Response inhibition in parkinson’s disease: A meta-analysis of dopaminergic medication and disease duration effects

Abstract

Parkinson’s disease is a neurodegenerative disorder involving the basal ganglia that results in a host of motor and cognitive deficits. Dopamine-replacement therapy ameliorates some of the hallmark motor symptoms of Parkinson’s disease, but whether these medications improve deficits in response inhibition, a critical executive function for behavioral control, has been questioned. Several studies of Parkinson’s disease patients “on” and “off” (12-h withdrawal) dopaminergic medications suggested that dopamine-replacement therapy did not provide significant response inhibition benefits.

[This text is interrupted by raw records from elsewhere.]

(* ===== verification/OperatorFacts.v ===== *)
(** * OperatorFacts: what the operator puts in the inbox

    Whatever is answered to it, and however often it fails or is restarted: every submission
    on disk belongs to a request, its chunks were published in slots and are its payload
    from the start, and a pointer in the inbox names a whole payload, attested chunk by
    chunk, that was checked when it was accepted. *)

From S2P Require Import Prelude Felt Externals Types Recipients Hashing Notes CanonicalWire.
From S2P Require Import KernelWire OperatorApi Operator.

Local Open Scope N_scope.

(** ** Facts that a longer trace keeps *)

Class Grows (P : list OpEffect -> Prop) := grows tr e : P tr -> P (tr ++ [e]).

#[export] Instance grows_const (Q : Prop) : Grows (fun _ => Q).
Proof. by intros tr e. Qed.
#[export] Instance grows_in x : Grows (fun tr => x ∈ tr).
Proof. intros tr e Hx. by apply elem_of_app; left. Qed.
#[export] Instance grows_and P Q : Grows P -> Grows Q -> Grows (fun tr => P tr /\ Q tr).
Proof. intros HP HQ tr e [Hp Hq]. split; [by apply HP|by apply HQ]. Qed.
#[export] Instance grows_or P Q : Grows P -> Grows Q -> Grows (fun tr => P tr \/ Q tr).
Proof. intros HP HQ tr e [Hp|Hq]; [left; by apply HP|right; by apply HQ]. Qed.
#[export] Instance grows_impl (Q : Prop) P : Grows P -> Grows (fun tr => Q -> P tr).
Proof. intros HP tr e Hp Hq. by apply HP, Hp. Qed.
#[export] Instance grows_ex {A} (P : A -> list OpEffect -> Prop) :
  (forall a, Grows (P a)) -> Grows (fun tr => exists a, P a tr).
Proof. intros HP tr e [a Ha]. exists a. by apply HP. Qed.
#[export] Instance grows_all {A} (P : A -> list OpEffect -> Prop) :
  (forall a, Grows (P a)) -> Grows (fun tr => forall a, P a tr).
Proof. intros HP tr e Ha a. by apply HP. Qed.
#[export] Instance grows_Forall {A} (P : A -> list OpEffect -> Prop) l :
  (forall a, Grows (P a)) -> Grows (fun tr => Forall (fun a => P a tr) l).
Proof. intros HP tr e Ha. eapply Forall_impl; [exact Ha|]. intros a. apply HP. Qed.
#[export] Instance grows_Forall2 {A B} (P : A -> B -> list OpEffect -> Prop) l k :
  (forall a b, Grows (P a b)) -> Grows (fun tr => Forall2 (fun a b => P a b tr) l k).
Proof. intros HP tr e Ha. eapply Forall2_impl; [exact Ha|]. intros a b. apply HP. Qed.
(* ===== verification/WatchWitness.v ===== *)
(** * WatchWitness: what a concrete wallet exports

    Watch wallets of the wallet of [WalletWitness], over two feeds that publish a payment it
    receives and a note it sends; an operator that collects its fee at that wallet. *)

From S2P Require Import Prelude Felt Externals Concrete Types Recipients Hashing Notes CanonicalWire.
From S2P Require Import KernelWire Bds Wallet WalletKeys WalletScan WalletScanFacts WalletWitness Watch WatchFacts.
From S2P Require Import OperatorApi Operator OperatorFees.

Local Open Scope N_scope.

#[local] Existing Instances toy_blake2s sized_kem sized_kem_laws sized_import sized_import_laws toy_aead toy_hex.
#[local] Existing Instances toy_contracts host_target.

Definition sent_note : PreparedOutputNote :=
  match build_output_note_with_outgoing sample_randomness (own_address one_address own) 70 None
    (acc_outgoing_seed (account one_address)) TransferRecipient with
  | Ok on => on
  | _ => paid_note
  end.

Definition sent_memo : NoteMemo :=
  {| nm_index := 4; nm_cm := on_cm sent_note; nm_enc := on_enc sent_note |}.

Definition two_feeds : list NotesFeedResp :=
  [paid_feed; {| nf_notes := [sent_memo]; nf_next_cursor := 5 |}].

Lemma sent_built :
  build_output_note_with_outgoing sample_randomness (own_address one_address own) 70 None
    (acc_outgoing_seed (account one_address)) TransferRecipient = Ok sent_note /\
  note_shape (on_enc sent_note).
Proof.
  destruct (build_own_note one_address own sample_randomness 70 None
    (acc_outgoing_seed (account one_address)) TransferRecipient own_nk eq_refl) as (on & E & Hs & _).
  unfold sent_note. by rewrite E.
Qed.

Lemma two_feeds_shape : Forall (fun nm => note_shape (nm_enc nm)) (two_feeds ≫= nf_notes).
Proof. constructor; [exact paid_shape|]. constructor; [apply sent_built|constructor]. Qed.

#[local] Opaque sent_note paid_note one_address own.

Lemma view_watch_is_scan_witness : exists view detection notes,
  watch_feeds (from_material (from_view_wallet one_address)) two_feeds = Ok view /\
  watch_feeds (from_material (from_detect_wallet one_address)) two_feeds = Ok detection /\
  viewed <$> ws_notes (watch_status view) = held <$> notes /\
  forall n, n ∈ notes -> note_addr_index n < 1 ->
    note_key n ∈ detected_key <$> ws_matches (watch_status detection).
Proof.
  destruct one_address_ok as (Hw & Hone & Hno & _).
  destruct (view_watch_is_scan one_address two_feeds [] ∅ Hw Hno two_feeds_shape)
    as (view & detection & matches & notes & w' & summary & Ev & Ed & _ & _ & Hv & _ & _ & Em & _ & Hd).
  exists view, detection, notes. split; [exact Ev|]. split; [exact Ed|]. split; [exact Hv|].
  rewrite Em, <-Hone. exact Hd.
Defined.

Lemma outgoing_watch_recovers_witness : exists watch r,
  watch_feeds (from_material (from_outgoing_wallet one_address)) two_feeds = Ok watch /\
  r ∈ ws_outgoing_notes (watch_status watch) /\ outgoing_key r = (4, on_cm sent_note).
Proof.
  destruct sent_built as [Eb _].
  destruct (outgoing_watch_recovers one_address two_feeds sample_randomness (own_address one_address own)
    70 None TransferRecipient sent_note 4 eq_refl Eb) as (watch & records & Ew & Er & _ & _ & r & Hr & Hk & _).
  - right. left.
  - exists watch, r. rewrite Er. split; [exact Ew|]. split; [exact Hr|exact Hk].
Defined.

(** ** The operator's fee *)

Definition read_export (_ : string) : result bytes := Ok [].
Definition json_export (_ : bytes) : result OperatorViewMaterial :=
  ok_or (operator_material (from_view_wallet one_address)) "unknown variant `outgoing`".

Lemma export_held : holds_export read_export json_export "material.json" one_address.
Proof. exists []. split; reflexivity. Qed.

Definition one_address_policy : OperatorDalFeePolicy := {|
  fp_amount := 70; fp_incoming_seed := acc_incoming_seed (account one_address);
  fp_address_index := wa_index own; fp_address := own_address one_address own |}.

Definition paying_fee (on : PreparedOutputNote) : KernelInboxMessage := KIUnshield {|
  kur_root := ZERO; kur_nullifiers := []; kur_v_pub := 5; kur_fee := 100000; kur_recipient := "tz1";
  kur_cm_change := ZERO; kur_enc_change := None; kur_cm_fee := on_cm on; kur_enc_fee := on_enc on;
  kur_proof := {| ksp_proof_bytes := []; ksp_output_preimage := [] |} |}.

Definition fee_config : OperatorConfig := {|
  oc_source_alias := "alice"; oc_bearer_token := "secret"; oc_state_dir := "operator-state";
  oc_direct_max_message_bytes := 1024; oc_dal_max_chunk_bytes := None;
  oc_octez_client_bin := "octez-client"; oc_octez_client_dir := None;
  oc_octez_node_endpoint := None; oc_dal_node_endpoint := None; oc_octez_protocol := None;
  oc_dal_fee_policy := Some one_address_policy; oc_var := fun _ => None
|}.

Lemma policy_loads :
  load_dal_fee_policy read_export json_export 70 "material.json" (wa_index own) = Ok one_address_policy.
Proof.
  destruct one_address_ok as (Hw & _).
  apply (load_policy_address read_export json_export "material.json" one_address own 70 Hw);
    [by apply own_in|exact export_held|discriminate].
Qed.

Lemma fee_policy_collects_witness : exists on w' summary n,
  enforce_dal_fee_policy fee_config (paying_fee on) = Ok tt /\
  apply_scan_feed {| nf_notes := [{| nm_index := 0; nm_cm := on_cm on; nm_enc := on_enc on |}];
                     nf_next_cursor := 1 |} [] ∅ one_address = (w', Ok summary) /\
  note_key n = (0, on_cm on) /\ n ∈ wf_notes w'.
Proof.
  destruct one_address_ok as (Hw & _ & Hno & _).
  assert (notes_ok one_address) as Hn by (split; rewrite Hno; constructor).
  destruct (fee_policy_collects read_export json_export "material.json" one_address own 70
    one_address_policy Hw Hn (own_in _ eq_refl) export_held eq_refl policy_loads) as [Hfound Hpays].
  destruct (Hpays sample_randomness None (u64_to_felt 9) ProducerFee) as (on & Eb & _ & Ev).
  assert (enforce_dal_fee_policy fee_config (paying_fee on) = Ok tt) as He by exact Ev.
  destruct (Hfound fee_config (paying_fee on) eq_refl He) as (cm & enc & rseed & [= <- <-] & Hscan).
  assert (note_shape (on_enc on)) as Hs.
  { destruct (build_own_note one_address own sample_randomness 70 None (u64_to_felt 9) ProducerFee
      own_nk eq_refl) as (on' & E & Hs & _). rewrite Eb in E. by injection E as ->. }
  destruct (Hscan {| nf_notes := [{| nm_index := 0; nm_cm := on_cm on; nm_enc := on_enc on |}];
    nf_next_cursor := 1 |} [] ∅ 0) as (w' & summary & n & Es & _ & Hk & [Hin|Hin] & _).
  - constructor; [exact Hs|constructor].
  - left.
  - exists on, w', summary, n. by split.
  - by apply not_elem_of_nil in Hin.
Defined.
(* ===== verification/WalletOperator.v ===== *)
(** * WalletOperator: the wallet submits through the operator

    [submit_kernel_message] of [apps/wallet/src/lib.rs], through an operator or, without
    one, through [octez-client], and the poll for a submission that is being published.
    The operator is whatever answers at the wallet's URL, over a state of its own that
    moves while the wallet sleeps; the events printed for the daemon are not modelled. *)

From S2P Require Import Prelude Felt Externals Types Recipients Hashing CanonicalWire KernelWire.
From S2P Require Import OperatorApi Operator OperatorFacts.

Local Open Scope N_scope.

Record RollupSubmissionReceipt := {
  rr_output : string;
  rr_operation_hash : option string;
  rr_submission_id : option string;
  rr_pending_dal : bool;
  rr_transport : option RollupSubmissionTransport;
  rr_final_status : option RollupSubmissionStatus;
  rr_slot_index : option N;
  rr_published_level : option Z
}.

(** [ureq] and [serde_json] at the type of a submission: no response, a status that is not
    200 with its text, a body that is not a submission, or the submission. *)
Inductive JsonReply :=
| JsonFails (shown : string)
| JsonStatus (code : N) (body : string)
| JsonUnparsed (e : string)
| JsonBody (submission : RollupSubmission).

(** What is at the other end: requests, with the bearer token if there is one, and the time
    the wallet sleeps. *)
Class Remote (S : Type) := {
  rm_post : string -> option string -> SubmitRollupMessageReq -> S -> S * JsonReply;
  rm_get : string -> option string -> S -> S * JsonReply;
  rm_sleep : S -> S
}.

Definition OPERATOR_POLL_TIMEOUT : N := 180.
Definition OPERATOR_POLL_INTERVAL : N := 2.
(** * pipe: deferred flushers, reference-counted closers, Script and Line

    A shallow embedding of the Go package [pipe] (the revision with
    [AddFlusher]/[FlushAll], [refCloser], [Script], [Line] and [Filter]).

    Go values that are shared and mutated through pointers live in explicit
    stores: the backing arrays of [[]string] slices and the [refCloser]
    objects live in a [Heap]; a [*pendingFlush] is the position of the entry
    in the registry of the [State] that created it (the registry is only ever
    appended to while a pipe is being configured).  A [Pipe] is a function
    that transforms the [State] it is given together with the heap, and
    returns a Go [error] ([None] is [nil]). *)

From stdpp Require Import base list strings.
From Stdlib Require Import Ascii ZArith Lia.
From Stdlib.Strings Require Byte.

Open Scope string_scope.
Open Scope list_scope.

(** * The program *)

(** A Go [error]; [None] is [nil]. *)
Definition error := string.

(** What the Go runtime, the [path/filepath] library and the operating system
    decide: the capacity [append] gives to a newly allocated array (old
    capacity, needed length), the two [filepath] functions that [State.Path]
    calls, the environment of the process and the answer of [os.Mkdir]. *)
Class GoRuntime := {
  growslice : nat -> nat -> nat;
  filepath_IsAbs : string -> bool;
  filepath_Join : list string -> string;
  os_Environ : list string;
  os_Mkdir : string -> nat -> option error
}.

However, these studies tended to include patients with moderate-to-advanced Parkinson’s disease, when the efficacy of dopaminergic drugs is reduced compared to early-stage Parkinson’s disease. In contrast, a few recent studies in early-stage Parkinson’s disease report that dopaminergic drugs do improve response inhibition deficits. Based on these findings, we hypothesized that Parkinson’s disease duration interacts with medication status to produce changes in cognitive function. To investigate this issue, we conducted a meta-analysis of studies comparing patients with Parkinson’s disease and healthy controls on tests of response inhibition (50 comparisons from 42 studies). The findings supported the hypothesis; medication benefited response inhibition in patients with shorter disease duration, whereas “off” medication, moderate deficits were present that were relatively unaffected by disease duration. These findings support the role of dopamine in response inhibition and suggest the need to consider disease duration in research of the efficacy of dopamine-replacement therapy on cognitive function in Parkinson’s disease.